*Exercise*
Each line below from the one containing "Lemma start_ok : answers" through the one containing "destruct started as" should be output exactly as it stands, and no other line should appear.
= = = = = = =
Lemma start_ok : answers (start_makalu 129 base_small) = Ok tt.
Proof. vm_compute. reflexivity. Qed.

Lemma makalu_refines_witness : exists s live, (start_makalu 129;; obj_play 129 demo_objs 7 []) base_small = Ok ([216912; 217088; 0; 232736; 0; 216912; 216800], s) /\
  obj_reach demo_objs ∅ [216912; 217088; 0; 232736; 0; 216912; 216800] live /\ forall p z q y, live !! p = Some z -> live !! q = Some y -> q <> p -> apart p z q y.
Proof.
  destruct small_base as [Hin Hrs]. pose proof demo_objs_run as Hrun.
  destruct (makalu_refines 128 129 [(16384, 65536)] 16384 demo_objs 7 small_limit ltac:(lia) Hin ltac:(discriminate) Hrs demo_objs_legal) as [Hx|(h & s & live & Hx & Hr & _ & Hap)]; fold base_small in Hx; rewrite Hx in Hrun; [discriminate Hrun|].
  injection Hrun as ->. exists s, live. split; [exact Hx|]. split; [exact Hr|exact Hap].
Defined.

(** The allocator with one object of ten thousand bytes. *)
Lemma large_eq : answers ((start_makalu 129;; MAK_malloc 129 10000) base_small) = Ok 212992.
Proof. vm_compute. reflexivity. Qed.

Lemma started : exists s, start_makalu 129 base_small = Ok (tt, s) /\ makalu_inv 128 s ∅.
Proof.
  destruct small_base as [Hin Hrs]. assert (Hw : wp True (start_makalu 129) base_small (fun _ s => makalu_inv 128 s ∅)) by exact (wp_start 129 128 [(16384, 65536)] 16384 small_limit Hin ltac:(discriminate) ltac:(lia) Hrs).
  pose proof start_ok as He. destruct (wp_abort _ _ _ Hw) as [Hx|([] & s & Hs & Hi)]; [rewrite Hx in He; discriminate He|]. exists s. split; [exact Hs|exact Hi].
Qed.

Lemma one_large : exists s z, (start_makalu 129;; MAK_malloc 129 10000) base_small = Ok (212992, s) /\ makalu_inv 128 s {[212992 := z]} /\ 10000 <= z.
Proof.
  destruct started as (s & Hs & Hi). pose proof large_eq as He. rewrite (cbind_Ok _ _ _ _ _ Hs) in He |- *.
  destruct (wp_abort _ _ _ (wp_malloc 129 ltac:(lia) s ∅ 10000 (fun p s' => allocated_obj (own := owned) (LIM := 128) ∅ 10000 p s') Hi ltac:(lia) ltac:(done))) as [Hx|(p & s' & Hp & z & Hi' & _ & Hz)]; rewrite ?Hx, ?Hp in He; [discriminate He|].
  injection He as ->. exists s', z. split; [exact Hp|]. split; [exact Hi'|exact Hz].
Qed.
= = = = = = =
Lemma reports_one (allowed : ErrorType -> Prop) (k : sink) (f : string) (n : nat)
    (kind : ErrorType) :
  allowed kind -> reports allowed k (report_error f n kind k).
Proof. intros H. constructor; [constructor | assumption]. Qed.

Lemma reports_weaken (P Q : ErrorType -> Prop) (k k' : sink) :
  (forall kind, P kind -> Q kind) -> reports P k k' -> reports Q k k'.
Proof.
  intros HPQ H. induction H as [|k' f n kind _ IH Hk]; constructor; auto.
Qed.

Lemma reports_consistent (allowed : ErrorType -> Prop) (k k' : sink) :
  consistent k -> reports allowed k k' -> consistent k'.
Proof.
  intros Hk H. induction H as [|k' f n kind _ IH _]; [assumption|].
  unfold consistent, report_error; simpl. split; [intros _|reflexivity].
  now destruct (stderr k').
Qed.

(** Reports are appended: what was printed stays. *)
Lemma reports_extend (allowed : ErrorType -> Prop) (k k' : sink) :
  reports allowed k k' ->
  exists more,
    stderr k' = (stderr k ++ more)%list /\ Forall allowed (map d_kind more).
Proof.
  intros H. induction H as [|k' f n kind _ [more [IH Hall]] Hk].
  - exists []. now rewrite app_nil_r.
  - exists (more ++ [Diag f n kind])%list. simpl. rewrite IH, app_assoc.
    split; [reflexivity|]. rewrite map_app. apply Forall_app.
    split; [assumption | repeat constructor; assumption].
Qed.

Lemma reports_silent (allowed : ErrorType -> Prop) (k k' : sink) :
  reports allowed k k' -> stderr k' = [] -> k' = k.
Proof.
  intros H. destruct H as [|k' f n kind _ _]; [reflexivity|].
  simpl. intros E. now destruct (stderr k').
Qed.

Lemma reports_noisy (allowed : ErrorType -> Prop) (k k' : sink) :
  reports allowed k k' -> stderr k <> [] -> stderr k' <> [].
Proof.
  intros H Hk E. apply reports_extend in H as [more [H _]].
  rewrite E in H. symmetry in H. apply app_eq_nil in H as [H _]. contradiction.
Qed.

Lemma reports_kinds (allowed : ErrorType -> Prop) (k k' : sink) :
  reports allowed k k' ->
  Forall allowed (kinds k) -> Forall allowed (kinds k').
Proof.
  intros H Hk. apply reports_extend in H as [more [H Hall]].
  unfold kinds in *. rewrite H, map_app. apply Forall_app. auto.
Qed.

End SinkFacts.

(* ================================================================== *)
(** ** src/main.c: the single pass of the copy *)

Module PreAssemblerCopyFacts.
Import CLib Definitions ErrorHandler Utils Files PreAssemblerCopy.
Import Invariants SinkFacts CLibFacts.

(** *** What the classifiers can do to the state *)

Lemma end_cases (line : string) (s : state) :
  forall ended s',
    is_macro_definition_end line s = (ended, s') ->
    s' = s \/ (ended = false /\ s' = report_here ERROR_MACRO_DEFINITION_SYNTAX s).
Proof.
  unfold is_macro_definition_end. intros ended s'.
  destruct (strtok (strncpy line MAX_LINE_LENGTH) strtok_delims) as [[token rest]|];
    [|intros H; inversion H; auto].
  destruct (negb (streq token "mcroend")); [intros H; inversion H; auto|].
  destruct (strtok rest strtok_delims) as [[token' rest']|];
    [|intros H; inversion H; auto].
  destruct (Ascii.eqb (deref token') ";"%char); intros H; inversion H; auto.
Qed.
= = = = = = =
*Expected output*
Lemma start_ok : answers (start_makalu 129 base_small) = Ok tt.
Proof. vm_compute. reflexivity. Qed.

Lemma makalu_refines_witness : exists s live, (start_makalu 129;; obj_play 129 demo_objs 7 []) base_small = Ok ([216912; 217088; 0; 232736; 0; 216912; 216800], s) /\
  obj_reach demo_objs ∅ [216912; 217088; 0; 232736; 0; 216912; 216800] live /\ forall p z q y, live !! p = Some z -> live !! q = Some y -> q <> p -> apart p z q y.
Proof.
  destruct small_base as [Hin Hrs]. pose proof demo_objs_run as Hrun.
  destruct (makalu_refines 128 129 [(16384, 65536)] 16384 demo_objs 7 small_limit ltac:(lia) Hin ltac:(discriminate) Hrs demo_objs_legal) as [Hx|(h & s & live & Hx & Hr & _ & Hap)]; fold base_small in Hx; rewrite Hx in Hrun; [discriminate Hrun|].
  injection Hrun as ->. exists s, live. split; [exact Hx|]. split; [exact Hr|exact Hap].
Defined.

(** The allocator with one object of ten thousand bytes. *)
Lemma large_eq : answers ((start_makalu 129;; MAK_malloc 129 10000) base_small) = Ok 212992.
Proof. vm_compute. reflexivity. Qed.

Lemma started : exists s, start_makalu 129 base_small = Ok (tt, s) /\ makalu_inv 128 s ∅.
Proof.
  destruct small_base as [Hin Hrs]. assert (Hw : wp True (start_makalu 129) base_small (fun _ s => makalu_inv 128 s ∅)) by exact (wp_start 129 128 [(16384, 65536)] 16384 small_limit Hin ltac:(discriminate) ltac:(lia) Hrs).
  pose proof start_ok as He. destruct (wp_abort _ _ _ Hw) as [Hx|([] & s & Hs & Hi)]; [rewrite Hx in He; discriminate He|]. exists s. split; [exact Hs|exact Hi].
Qed.

Lemma one_large : exists s z, (start_makalu 129;; MAK_malloc 129 10000) base_small = Ok (212992, s) /\ makalu_inv 128 s {[212992 := z]} /\ 10000 <= z.
Proof.
  destruct started as (s & Hs & Hi). pose proof large_eq as He. rewrite (cbind_Ok _ _ _ _ _ Hs) in He |- *.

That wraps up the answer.